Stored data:
(* ------------------------------------------------------------------ *)
(** ** The session guard *)

Section Guard.
Context {St : Type} (backend : Backend St).

(** What the guard does once the session lookup has resolved. *)
Lemma middleware_resolved (req : NextRequest.t) (st st' : St)
      (r : SessionResponse.t) :
  backend _ auth_getSession st = (Fulfilled r, st') ->
  run backend (middleware req) st =
  let pathname := URL.pathname (NextRequest.nextUrl req) in
  match SessionResponse.data_session r with
  | None =>
      if String.eqb pathname "/" then
        mkRun (Returned (NextResponse.redirect
                           (URL.set_pathname (NextRequest.url req) "/login")))
              st' [called auth_getSession]
      else mkRun (Returned NextResponse.next) st' [called auth_getSession]
  | Some _ =>
      if String.eqb pathname "/login" then
        mkRun (Returned (NextResponse.redirect
                           (URL.set_pathname (NextRequest.nextUrl req) "/")))
              st'
              [called auth_getSession;
               did (console_log (log_string "You are already logged In!"))]
      else mkRun (Returned NextResponse.next) st' [called auth_getSession]
  end.
Proof.
  intros H. unfold middleware.
  rewrite (run_await_fulfilled backend _ _ st st' r H).
  destruct (SessionResponse.data_session r) as [s|]; simpl;
    destruct (String.eqb _ _); reflexivity.
Qed.

(** What the guard does when the session lookup rejects. *)
Lemma middleware_rejected (req : NextRequest.t) (st st' : St)
      (reason : Error) :
  backend _ auth_getSession st = (Rejected reason, st') ->
  run backend (middleware req) st =
  mkRun (Thrown reason) st' [called auth_getSession].
Proof. intros H. unfold middleware. now apply run_await_rejected. Qed.
End Guard.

Exercise details: In how many lines of the entries does "called" appear? Reply with only the number.

Solution to the problem: 5